* [What you need to do]: From the data below, set down exactly the lines between the one holding "(* ===== verification/EngineLeap.v ===== *)" and the one holding "From stdpp Require Import base list numbers strings.", inclusive, and no others.

(Beginning of Information shown)

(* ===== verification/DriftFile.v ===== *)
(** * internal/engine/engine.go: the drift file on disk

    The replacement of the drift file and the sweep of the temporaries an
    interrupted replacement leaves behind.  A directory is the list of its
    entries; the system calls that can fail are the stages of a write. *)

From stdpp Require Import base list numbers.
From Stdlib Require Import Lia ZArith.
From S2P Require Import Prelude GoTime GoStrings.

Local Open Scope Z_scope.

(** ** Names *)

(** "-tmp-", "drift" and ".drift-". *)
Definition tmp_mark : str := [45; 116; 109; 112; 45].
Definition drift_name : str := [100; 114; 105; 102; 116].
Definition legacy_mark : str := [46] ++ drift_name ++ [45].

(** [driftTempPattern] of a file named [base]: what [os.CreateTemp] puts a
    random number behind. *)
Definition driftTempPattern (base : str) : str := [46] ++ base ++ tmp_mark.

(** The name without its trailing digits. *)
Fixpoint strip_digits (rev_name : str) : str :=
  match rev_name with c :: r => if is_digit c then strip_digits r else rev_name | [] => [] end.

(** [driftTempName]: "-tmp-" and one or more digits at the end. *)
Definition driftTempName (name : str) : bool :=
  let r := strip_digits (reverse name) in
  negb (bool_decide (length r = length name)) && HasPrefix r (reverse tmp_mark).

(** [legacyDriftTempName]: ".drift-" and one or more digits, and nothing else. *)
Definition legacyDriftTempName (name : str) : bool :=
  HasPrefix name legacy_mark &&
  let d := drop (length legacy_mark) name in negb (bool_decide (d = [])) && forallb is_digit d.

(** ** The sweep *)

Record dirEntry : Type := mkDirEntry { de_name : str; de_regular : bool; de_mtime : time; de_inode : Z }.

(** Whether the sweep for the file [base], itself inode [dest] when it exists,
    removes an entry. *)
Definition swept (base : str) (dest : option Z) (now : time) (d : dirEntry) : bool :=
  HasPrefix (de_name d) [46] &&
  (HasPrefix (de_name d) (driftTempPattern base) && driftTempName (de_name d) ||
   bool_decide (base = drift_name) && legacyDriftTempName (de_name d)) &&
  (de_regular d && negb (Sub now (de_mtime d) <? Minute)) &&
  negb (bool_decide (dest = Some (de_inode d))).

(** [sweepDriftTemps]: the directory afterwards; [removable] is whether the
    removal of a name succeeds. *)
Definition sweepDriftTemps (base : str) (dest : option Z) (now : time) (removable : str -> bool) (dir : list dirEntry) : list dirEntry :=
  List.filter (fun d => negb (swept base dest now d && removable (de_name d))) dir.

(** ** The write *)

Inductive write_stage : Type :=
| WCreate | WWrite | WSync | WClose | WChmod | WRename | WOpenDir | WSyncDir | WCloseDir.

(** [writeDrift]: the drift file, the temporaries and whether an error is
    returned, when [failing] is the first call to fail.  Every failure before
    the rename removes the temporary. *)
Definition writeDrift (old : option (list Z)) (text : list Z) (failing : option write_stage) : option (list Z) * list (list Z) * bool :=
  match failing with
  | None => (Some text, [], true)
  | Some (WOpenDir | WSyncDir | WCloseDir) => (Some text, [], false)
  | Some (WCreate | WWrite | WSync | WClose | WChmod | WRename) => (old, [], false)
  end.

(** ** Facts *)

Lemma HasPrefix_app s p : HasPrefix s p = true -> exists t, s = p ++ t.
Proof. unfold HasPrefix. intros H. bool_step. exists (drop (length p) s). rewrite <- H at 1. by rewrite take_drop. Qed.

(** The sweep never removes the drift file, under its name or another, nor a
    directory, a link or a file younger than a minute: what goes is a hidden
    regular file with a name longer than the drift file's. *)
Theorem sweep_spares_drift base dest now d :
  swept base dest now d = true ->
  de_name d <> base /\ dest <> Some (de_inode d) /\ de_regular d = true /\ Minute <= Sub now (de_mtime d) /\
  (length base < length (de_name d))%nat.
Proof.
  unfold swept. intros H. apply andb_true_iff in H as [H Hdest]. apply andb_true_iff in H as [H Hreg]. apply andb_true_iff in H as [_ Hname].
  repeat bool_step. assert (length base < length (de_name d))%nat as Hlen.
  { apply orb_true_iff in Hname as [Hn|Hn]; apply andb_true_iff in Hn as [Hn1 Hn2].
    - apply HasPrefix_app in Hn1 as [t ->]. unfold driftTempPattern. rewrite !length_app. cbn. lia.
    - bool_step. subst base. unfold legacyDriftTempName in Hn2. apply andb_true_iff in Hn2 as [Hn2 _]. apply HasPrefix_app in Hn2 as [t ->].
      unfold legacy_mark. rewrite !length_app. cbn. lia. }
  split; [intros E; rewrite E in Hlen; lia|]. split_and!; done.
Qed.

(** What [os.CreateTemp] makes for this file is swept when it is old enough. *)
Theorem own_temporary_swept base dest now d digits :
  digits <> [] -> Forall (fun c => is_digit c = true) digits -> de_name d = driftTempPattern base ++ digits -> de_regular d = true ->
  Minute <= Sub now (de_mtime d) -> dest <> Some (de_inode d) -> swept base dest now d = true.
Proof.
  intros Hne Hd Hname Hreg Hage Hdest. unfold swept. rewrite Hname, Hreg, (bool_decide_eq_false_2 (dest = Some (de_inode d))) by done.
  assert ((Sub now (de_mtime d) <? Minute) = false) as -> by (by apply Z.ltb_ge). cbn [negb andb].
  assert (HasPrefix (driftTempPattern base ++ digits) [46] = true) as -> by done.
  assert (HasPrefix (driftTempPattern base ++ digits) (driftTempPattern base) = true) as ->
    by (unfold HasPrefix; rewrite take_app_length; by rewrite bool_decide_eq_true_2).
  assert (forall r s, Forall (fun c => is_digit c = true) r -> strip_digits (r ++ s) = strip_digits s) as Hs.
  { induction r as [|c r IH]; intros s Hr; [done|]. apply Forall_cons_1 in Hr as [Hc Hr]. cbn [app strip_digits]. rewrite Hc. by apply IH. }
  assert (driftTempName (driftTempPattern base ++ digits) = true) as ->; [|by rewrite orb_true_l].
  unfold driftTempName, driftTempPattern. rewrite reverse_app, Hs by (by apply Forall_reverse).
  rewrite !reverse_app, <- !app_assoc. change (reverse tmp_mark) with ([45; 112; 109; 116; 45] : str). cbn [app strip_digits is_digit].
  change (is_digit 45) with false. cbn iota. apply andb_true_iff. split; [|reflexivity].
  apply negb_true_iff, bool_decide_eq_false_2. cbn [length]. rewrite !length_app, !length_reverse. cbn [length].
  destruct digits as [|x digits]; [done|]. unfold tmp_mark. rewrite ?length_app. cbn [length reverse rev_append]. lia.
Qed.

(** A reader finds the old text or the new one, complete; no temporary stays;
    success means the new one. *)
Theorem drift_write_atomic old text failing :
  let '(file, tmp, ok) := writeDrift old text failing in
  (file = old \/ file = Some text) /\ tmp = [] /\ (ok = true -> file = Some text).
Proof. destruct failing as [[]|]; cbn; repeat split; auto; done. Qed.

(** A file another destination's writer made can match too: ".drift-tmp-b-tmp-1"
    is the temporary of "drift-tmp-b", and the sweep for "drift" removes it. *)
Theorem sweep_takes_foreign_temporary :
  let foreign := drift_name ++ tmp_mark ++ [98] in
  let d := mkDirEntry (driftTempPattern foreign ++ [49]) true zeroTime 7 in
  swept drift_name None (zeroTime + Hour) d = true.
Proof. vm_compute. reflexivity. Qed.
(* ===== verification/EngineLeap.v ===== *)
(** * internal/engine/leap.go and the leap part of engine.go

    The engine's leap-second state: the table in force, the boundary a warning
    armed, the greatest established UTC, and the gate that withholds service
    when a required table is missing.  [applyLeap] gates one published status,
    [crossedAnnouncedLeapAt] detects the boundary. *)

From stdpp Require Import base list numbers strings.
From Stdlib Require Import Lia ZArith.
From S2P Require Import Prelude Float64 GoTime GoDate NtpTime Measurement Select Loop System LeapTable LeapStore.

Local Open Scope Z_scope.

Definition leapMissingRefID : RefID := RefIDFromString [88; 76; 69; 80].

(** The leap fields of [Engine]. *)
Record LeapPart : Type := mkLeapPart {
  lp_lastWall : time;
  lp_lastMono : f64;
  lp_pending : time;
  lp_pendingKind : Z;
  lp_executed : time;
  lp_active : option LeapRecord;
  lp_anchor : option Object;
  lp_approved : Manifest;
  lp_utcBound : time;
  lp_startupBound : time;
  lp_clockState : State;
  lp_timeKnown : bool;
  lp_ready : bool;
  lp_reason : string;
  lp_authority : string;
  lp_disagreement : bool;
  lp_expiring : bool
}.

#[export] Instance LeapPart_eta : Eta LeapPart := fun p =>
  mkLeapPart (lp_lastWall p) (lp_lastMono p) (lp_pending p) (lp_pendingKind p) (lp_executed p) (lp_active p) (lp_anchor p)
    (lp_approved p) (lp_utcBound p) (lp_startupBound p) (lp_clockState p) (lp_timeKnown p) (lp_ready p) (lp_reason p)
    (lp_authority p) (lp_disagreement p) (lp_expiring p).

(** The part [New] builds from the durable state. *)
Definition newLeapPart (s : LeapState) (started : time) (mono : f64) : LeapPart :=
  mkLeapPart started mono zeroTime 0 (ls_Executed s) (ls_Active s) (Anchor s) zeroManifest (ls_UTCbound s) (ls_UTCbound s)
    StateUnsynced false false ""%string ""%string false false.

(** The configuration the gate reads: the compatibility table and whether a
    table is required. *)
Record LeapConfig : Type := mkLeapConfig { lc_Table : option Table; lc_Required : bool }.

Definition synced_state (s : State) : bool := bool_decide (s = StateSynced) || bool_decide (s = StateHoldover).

(End of Information shown)

* [Written solution]:
(* ===== verification/EngineLeap.v ===== *)
(** * internal/engine/leap.go and the leap part of engine.go

    The engine's leap-second state: the table in force, the boundary a warning
    armed, the greatest established UTC, and the gate that withholds service
    when a required table is missing.  [applyLeap] gates one published status,
    [crossedAnnouncedLeapAt] detects the boundary. *)

From stdpp Require Import base list numbers strings.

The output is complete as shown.